Data for processing:
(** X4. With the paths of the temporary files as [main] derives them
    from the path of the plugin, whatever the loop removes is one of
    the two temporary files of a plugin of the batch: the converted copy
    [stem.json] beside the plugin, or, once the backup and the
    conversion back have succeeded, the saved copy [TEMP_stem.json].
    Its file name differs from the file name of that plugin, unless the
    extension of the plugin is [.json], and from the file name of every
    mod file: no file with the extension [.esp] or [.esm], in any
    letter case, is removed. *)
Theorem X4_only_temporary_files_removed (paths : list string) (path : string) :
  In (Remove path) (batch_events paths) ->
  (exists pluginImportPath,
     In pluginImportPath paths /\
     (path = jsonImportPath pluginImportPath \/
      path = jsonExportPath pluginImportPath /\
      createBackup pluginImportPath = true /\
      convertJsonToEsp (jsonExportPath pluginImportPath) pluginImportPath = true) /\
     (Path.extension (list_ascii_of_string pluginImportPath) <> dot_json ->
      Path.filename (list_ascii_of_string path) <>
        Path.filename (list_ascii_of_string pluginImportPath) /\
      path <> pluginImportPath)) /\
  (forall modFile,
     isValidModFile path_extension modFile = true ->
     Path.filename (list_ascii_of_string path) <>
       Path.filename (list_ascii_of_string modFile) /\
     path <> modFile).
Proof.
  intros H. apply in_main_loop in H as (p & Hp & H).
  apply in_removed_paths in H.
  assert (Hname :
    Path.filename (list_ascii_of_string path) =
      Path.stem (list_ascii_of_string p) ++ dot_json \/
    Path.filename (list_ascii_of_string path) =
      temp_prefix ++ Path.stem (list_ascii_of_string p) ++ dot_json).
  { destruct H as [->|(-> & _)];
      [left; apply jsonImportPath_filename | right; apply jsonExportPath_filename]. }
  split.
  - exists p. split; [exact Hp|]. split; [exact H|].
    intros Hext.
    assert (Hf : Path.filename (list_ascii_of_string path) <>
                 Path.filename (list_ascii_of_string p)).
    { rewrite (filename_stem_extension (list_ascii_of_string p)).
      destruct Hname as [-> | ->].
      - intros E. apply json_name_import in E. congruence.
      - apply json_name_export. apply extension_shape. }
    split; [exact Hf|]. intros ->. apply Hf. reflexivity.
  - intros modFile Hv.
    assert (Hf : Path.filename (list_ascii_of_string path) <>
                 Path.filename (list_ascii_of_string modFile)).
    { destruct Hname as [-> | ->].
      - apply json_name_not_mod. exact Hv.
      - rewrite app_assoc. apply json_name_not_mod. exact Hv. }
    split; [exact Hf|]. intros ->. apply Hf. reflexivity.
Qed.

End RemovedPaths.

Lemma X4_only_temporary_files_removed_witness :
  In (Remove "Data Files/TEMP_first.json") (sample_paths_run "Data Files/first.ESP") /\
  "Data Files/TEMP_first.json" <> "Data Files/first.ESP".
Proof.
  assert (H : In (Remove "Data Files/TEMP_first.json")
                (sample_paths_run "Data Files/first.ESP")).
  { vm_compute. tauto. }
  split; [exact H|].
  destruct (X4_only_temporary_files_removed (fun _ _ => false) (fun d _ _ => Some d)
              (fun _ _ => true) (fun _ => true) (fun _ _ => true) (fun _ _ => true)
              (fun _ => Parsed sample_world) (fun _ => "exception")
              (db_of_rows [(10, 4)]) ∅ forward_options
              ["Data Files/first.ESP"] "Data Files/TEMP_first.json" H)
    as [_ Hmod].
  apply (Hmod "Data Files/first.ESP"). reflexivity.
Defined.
...
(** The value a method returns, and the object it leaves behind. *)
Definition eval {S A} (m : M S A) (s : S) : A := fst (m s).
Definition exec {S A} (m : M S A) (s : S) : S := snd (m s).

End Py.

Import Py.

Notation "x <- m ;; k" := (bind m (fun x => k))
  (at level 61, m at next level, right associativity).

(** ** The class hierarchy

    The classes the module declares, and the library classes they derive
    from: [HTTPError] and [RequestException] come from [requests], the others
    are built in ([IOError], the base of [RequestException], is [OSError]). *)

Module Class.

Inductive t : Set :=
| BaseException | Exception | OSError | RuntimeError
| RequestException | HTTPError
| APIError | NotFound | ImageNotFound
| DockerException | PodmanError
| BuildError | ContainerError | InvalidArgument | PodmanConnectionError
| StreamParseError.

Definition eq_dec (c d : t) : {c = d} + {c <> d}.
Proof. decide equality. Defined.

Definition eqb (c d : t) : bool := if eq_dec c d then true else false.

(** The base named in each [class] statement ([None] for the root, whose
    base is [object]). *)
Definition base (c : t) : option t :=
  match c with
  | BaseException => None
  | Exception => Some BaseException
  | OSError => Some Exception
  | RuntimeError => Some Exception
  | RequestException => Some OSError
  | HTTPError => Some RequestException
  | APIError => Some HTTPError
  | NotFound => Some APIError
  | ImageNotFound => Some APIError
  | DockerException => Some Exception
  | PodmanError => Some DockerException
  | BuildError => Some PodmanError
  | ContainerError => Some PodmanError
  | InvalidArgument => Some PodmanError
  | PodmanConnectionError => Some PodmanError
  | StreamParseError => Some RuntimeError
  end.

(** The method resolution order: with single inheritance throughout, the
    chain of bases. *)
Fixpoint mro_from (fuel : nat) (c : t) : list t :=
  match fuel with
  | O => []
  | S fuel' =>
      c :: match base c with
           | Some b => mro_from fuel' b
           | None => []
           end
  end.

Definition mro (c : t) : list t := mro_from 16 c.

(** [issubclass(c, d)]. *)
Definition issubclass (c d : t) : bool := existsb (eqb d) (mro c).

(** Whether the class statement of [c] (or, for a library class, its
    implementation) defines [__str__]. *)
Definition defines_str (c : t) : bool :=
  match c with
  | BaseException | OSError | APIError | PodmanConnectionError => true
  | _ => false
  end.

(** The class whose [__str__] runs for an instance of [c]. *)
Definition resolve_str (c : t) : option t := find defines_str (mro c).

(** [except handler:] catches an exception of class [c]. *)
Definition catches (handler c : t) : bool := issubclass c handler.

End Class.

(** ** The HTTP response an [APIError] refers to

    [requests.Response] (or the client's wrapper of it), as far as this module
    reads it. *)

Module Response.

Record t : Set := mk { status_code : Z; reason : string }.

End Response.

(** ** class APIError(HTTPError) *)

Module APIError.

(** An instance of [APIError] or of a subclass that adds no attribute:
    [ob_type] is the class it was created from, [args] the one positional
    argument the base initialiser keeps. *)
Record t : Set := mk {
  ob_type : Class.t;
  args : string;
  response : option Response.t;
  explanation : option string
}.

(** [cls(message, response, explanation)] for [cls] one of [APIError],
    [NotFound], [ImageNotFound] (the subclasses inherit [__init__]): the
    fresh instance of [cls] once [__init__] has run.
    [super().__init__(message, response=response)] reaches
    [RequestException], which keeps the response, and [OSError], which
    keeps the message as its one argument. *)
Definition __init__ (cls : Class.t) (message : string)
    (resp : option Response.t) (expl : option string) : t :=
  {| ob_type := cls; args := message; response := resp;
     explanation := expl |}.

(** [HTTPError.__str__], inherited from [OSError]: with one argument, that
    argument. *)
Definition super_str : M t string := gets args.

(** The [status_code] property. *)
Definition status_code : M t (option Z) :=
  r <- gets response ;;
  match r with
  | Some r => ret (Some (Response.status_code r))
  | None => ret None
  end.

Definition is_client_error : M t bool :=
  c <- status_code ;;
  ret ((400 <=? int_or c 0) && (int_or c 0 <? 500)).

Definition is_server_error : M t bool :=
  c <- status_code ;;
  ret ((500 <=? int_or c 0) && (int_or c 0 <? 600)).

Work instruction: Above are the lines; repeat exactly the ones from the line containing "(** X4. With" down to the line containing "conversion back have", both inclusive.

Exercise output:
(** X4. With the paths of the temporary files as [main] derives them
    from the path of the plugin, whatever the loop removes is one of
    the two temporary files of a plugin of the batch: the converted copy
    [stem.json] beside the plugin, or, once the backup and the
    conversion back have succeeded, the saved copy [TEMP_stem.json].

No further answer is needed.